Su Ensayo sobre la lucidez, su Evangelio según Jesucristo, su Caín y tantos otros, son reflejos de lo que hemos sido, de lo que somos y de lo que algún día seremos si seguimos así. Saramago dice, en otro momento del documental, con la voz apagada por la enfermedad y el micrófono junto a sus labios: ‘Si toda la gente buena, si toda la gente amante de la belleza, si toda la gente amante de lo justo y de lo honesto, pudiera reunir esfuerzos y oponerse contra la barbarie del mundo, el mundo sería capaz de dignificar al hombre, al ser humano que somos. El mundo, quizá, podría tener un futuro.’
Siento presión al escribir sobre alguien tan importante, no sólo para todos, sino para mí mismo; sobre un escritor que me ha dado tanta lucidez y tantas ideas, que me ha hecho dudar de cosas que creía y que me ha destruido, y reconstruido, y que ha sido capaz de englobar al hombre en sus novelas y de desnudarlo, de dignificarlo al mismo tiempo con la fuerza y la emoción que da el arte y la literatura. José Saramago es el ejemplo perfecto de todo lo que amo y todo por lo que yo lucho, día a día, tecla a tecla, delante de mi pantalla solitaria.
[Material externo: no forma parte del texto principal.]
Lemma slen_prefix (a b x y : bytes) :
  is_u32 (slen a) → is_u32 (slen b) →
  be32 (slen a) +:+ a +:+ x = be32 (slen b) +:+ b +:+ y → a = b ∧ x = y.
Proof.
  intros Ha Hb He.
  apply string_app_inj_length in He as [Hl He]; [|done].
  apply be32_inj in Hl; [|done..]. apply string_app_inj_length in He; [done|].
  unfold slen in Hl. lia.
Qed.

(** A credential's encoding is followed unambiguously by what comes next. *)
Lemma credential_encode_prefix_free `{!XdrLaw} c d b b' x y :
  wf_credential c → wf_credential d →
  credential_encode c = Ok b → credential_encode d = Ok b' →
  b +:+ x = b' +:+ y → c = d ∧ x = y.
Proof.
  assert (Htag : ∀ a a' t t' x y, tagged_address a = Some t → tagged_address a' = Some t' →
    t +:+ x = t' +:+ y → a = a' ∧ x = y).
  { intros a a' t t' x' y' Ht Ht' He. apply string_app_inj_length in He as [-> ->].
    - split; [by eapply tagged_address_inj|done].
    - by rewrite (length_tagged_address _ _ Ht), (length_tagged_address _ _ Ht'). }
  intros Wc Wd Hc Hd He. destruct c as [a|v k], d as [a'|v' k']; simpl in *; inv_result;
    rewrite ?string_app_assoc in He; injection He as He; try done.
  - by destruct (Htag a a' _ _ x y ltac:(eassumption) ltac:(eassumption) He) as [-> ->].
  - destruct (Htag v v' _ _ _ _ ltac:(eassumption) ltac:(eassumption) He) as [-> He'].
    by apply slen_prefix in He' as [-> ->].
Qed.

Lemma encode_signers_prefix_free `{!XdrLaw} p q l k b b' x y :
  Forall wf_replacement l → Forall wf_replacement k → length l = length k →
  encode_signers p l = Ok b → encode_signers q k = Ok b' →
  b +:+ x = b' +:+ y → l = k ∧ x = y.
Proof.
  revert p q k b b'. induction l as [|r l IH]; intros p q [|s k] b b' Wl Wk Hl Hb Hb' He;
    try discriminate Hl.
  { simpl in *. by inv_result. }
  apply Forall_cons in Wl as [[Wi Wc] Wl], Wk as [[Wi' Wc'] Wk]. simpl in Hb, Hb'.
  apply rbind_Ok in Hb as (_ & _ & Hb), Hb' as (_ & _ & Hb').
  apply rbind_Ok in Hb as (c & Hc & Hb), Hb' as (c' & Hc' & Hb').
  apply rbind_Ok in Hb as (t & Ht & [= <-]), Hb' as (t' & Ht' & [= <-]).
  rewrite !string_app_assoc in He. apply slen_prefix in He as [Hid He]; [|done..].
  apply (credential_encode_prefix_free _ _ _ _ _ _ Wc Wc' Hc Hc') in He as [Hcr He].
  apply (IH _ _ _ _ _ Wl Wk ltac:(simpl in Hl; lia) Ht Ht') in He as [-> ->].
  split; [f_equal; destruct r, s; simpl in *; congruence|done].
Qed.

(** The encoding of a replacement set is injective: two well-formed sets
    with the same bytes declare the same credentials for the same signer ids
    and the same ZK enrollment, id and commitment. *)
Theorem replacements_encode_injective `{!XdrLaw} s t b :
  wf_replacements s → wf_replacements t →
  replacements_encode s = Ok b → replacements_encode t = Ok b → s = t.
Proof.
  intros (Ls & Ws & Zs) (Lt & Wt & Zt) Hs Ht.
  apply rbind_Ok in Hs as (e & He & Hs), Ht as (e' & He' & Ht).
  apply rbind_Ok in Hs as (z & Hz & Hs), Ht as (z' & Hz' & Hb).
  apply (inj Ok) in Hs, Hb. subst b.
  apply string_app_inj_length in Hb as [Hn Hb]; [|done].
  apply be32_inj in Hn; [|done..].
  destruct (encode_signers_prefix_free _ _ _ _ _ _ _ _ Wt Ws ltac:(lia) He' He Hb)
    as [Hl Hzz]. subst z'.
  destruct s as [ls [|[i c] [|? ?]]], t as [lt [|[i' c'] [|? ?]]]; simpl in *;
    try discriminate; apply (inj Ok) in Hz, Hz'; subst z; try discriminate Hz'.
  - by f_equal.
  - apply Forall_singleton in Zs as [Zi Zc], Zt as [Zi' Zc']. simpl in *.
    injection Hz' as Hz. change (i' +:+ c' = i +:+ c) in Hz. apply string_app_inj_length in Hz as [Hi Hc];
      [|unfold hash32 in *; congruence]. congruence.
Qed.

(** A set that has an encoding lists its signer ids in strictly ascending
    byte order, so each id at most once. *)
Lemma bytes_lt_compare a b : bytes_lt a b = true ↔ String.compare a b = Lt.
Proof.
  revert b. induction a as [|x a IH]; intros [|y b]; simpl; try done.
  unfold Ascii.compare. destruct (Ascii.eqb_spec x y) as [->|Hne].
  - rewrite N.compare_refl. apply IH.
  - destruct (N.compare_spec (N_of_ascii x) (N_of_ascii y)) as [E|E|E].
    + apply (f_equal ascii_of_N) in E. rewrite !ascii_N_embedding in E. done.
    + rewrite (proj2 (N.ltb_lt _ _) E). done.
    + rewrite (proj2 (N.ltb_ge _ _)) by lia. done.
Qed.

Lemma encode_signers_ascending p l b :
  encode_signers (Some p) l = Ok b →
  Forall (λ r, String.compare p (rp_signer_id r) = Lt) l ∧ NoDup (rp_signer_id <$> l).
Proof.
  revert p b. induction l as [|r l IH]; intros p b Hb; [by repeat constructor|].
  simpl in Hb. apply rbind_Ok in Hb as (u & Hlt & Hb).
  apply refuse_if_Ok, negb_false_iff, bytes_lt_compare in Hlt.
  apply rbind_Ok in Hb as (c & _ & Hb). apply rbind_Ok in Hb as (t & Ht & _).
  destruct (IH _ _ Ht) as [Hall Hnd]. split.
  - constructor; [done|]. eapply Forall_impl; [exact Hall|]. intros s Hs.
    by eapply string_lt_trans.
  - rewrite fmap_cons. constructor; [|done]. rewrite list_elem_of_fmap. intros (s & Hs & Hin).
    rewrite Forall_forall in Hall. specialize (Hall _ Hin). rewrite Hs in Hall.
    by apply string_lt_irrefl in Hall.
Qed.

Lemma replacements_ids_distinct s b :
  replacements_encode s = Ok b → NoDup (rp_signer_id <$> rset_signers s).
Proof.
  intros Hs. apply rbind_Ok in Hs as (e & He & _).
  destruct (rset_signers s) as [|r l]; [constructor|]. simpl in He.
  apply rbind_Ok in He as (c & _ & He). apply rbind_Ok in He as (t & Ht & _).
  destruct (encode_signers_ascending _ _ _ Ht) as [Hall Hnd].
  rewrite fmap_cons. constructor; [|done]. rewrite list_elem_of_fmap. intros (s' & Hs & Hin).
  rewrite Forall_forall in Hall. specialize (Hall _ Hin). rewrite Hs in Hall.
  by apply string_lt_irrefl in Hall.
Qed.
End credential.

(** ** Revocation *)

Lemma push_new_spec l out :
  NoDup out → NoDup (fold_left push_new l out) ∧
  ∀ f, f ∈ fold_left push_new l out ↔ f ∈ out ∨ f ∈ l.
Proof.
  revert out. induction l as [|g l IH]; intros out Hnd; simpl; [set_solver|].
  unfold push_new at 2 4. destruct (contains out g) eqn:Hc.
  - apply contains_true in Hc. destruct (IH out Hnd) as [? Hin]. split; [done|].
    intros f. rewrite Hin. set_solver.
  - apply contains_false in Hc. destruct (IH (out ++ [g])) as [? Hin].
    { apply NoDup_app. split_and!; [done| |repeat constructor; set_solver]. set_solver. }
    split; [done|]. intros f. rewrite Hin. set_solver.
Qed.

Lemma revocations_spec replaced current target :
  NoDup (revocations replaced current target) ∧
  (∀ f, f ∈ revocations replaced current target ↔
    f ∈ replaced ∨ f ∈ current ∧ f ∉ target) ∧
  (replaced_credentials_leave replaced target = true ↔
    ∀ f, f ∈ revocations replaced current target → f ∉ target).
Proof.
  unfold revocations.
  destruct (push_new_spec replaced []) as [Hnd Hin]; [constructor|].
  set (out0 := fold_left push_new replaced []) in *.
  assert (Hcur : ∀ l out, NoDup out →
    let out' := fold_left (λ out f, if negb (contains target f) && negb (contains out f)
                      then out ++ [f] else out) l out in
    NoDup out' ∧ ∀ f, f ∈ out' ↔ f ∈ out ∨ f ∈ l ∧ f ∉ target).
  { induction l as [|g l IH]; intros out Ho; simpl; [set_solver|].
    destruct (contains target g) eqn:Ht; simpl.
    { apply contains_true in Ht. destruct (IH out Ho) as [? Hf]. split; [done|].
      intros f. rewrite Hf. set_solver. }
    apply contains_false in Ht. destruct (contains out g) eqn:Hc; simpl.
    { apply contains_true in Hc. destruct (IH out Ho) as [? Hf]. split; [done|].
      intros f. rewrite Hf. set_solver. }
    apply contains_false in Hc. destruct (IH (out ++ [g])) as [? Hf].
    { apply NoDup_app. split_and!; [done| |repeat constructor; set_solver]. set_solver. }
    split; [done|]. intros f. rewrite Hf. set_solver. }
  destruct (Hcur current out0 Hnd) as [Hnd' Hin'].
  assert (Hmem : ∀ f, f ∈ fold_left (λ out f, if negb (contains target f) && negb (contains out f)
                      then out ++ [f] else out) current out0 ↔
            f ∈ replaced ∨ f ∈ current ∧ f ∉ target).
  { intros f. rewrite Hin', Hin. set_solver. }
  split; [done|]. split; [done|].
  unfold replaced_credentials_leave. rewrite forallb_forall. setoid_rewrite Hmem.
  split.
  - intros Hl f [Hf|[_ ?]]; [|done]. specialize (Hl f).
    rewrite <-list_elem_of_In, negb_true_iff, contains_false in Hl. auto.
  - intros Hl f Hf%list_elem_of_In. rewrite negb_true_iff, contains_false. auto.
Qed.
Un anciano que retrató el mundo y que significó tanto para tantas mentes, para tantos hombres y para tantos niños perdidos. Comencé el texto citando la última frase de su última novela, tan reveladora y premonitoria, pero tan calmada y serena. Y acabaré citándolo de nuevo, con admiración y respeto, con cariño por todo lo que ha hecho por mí sin darse cuenta. Y porque yo, desde mis veintitrés años y desde el fondo de todos mis sueños, siento lo mismo que él: ‘Escribir es la única forma que tengo de salvarme a mí mismo’. Gracias por todo, Maestro.
1 comentario:
Ojalá el mundo pueda tener un futuro...ojalá los hombres se hagan dignos de él.
Un beso.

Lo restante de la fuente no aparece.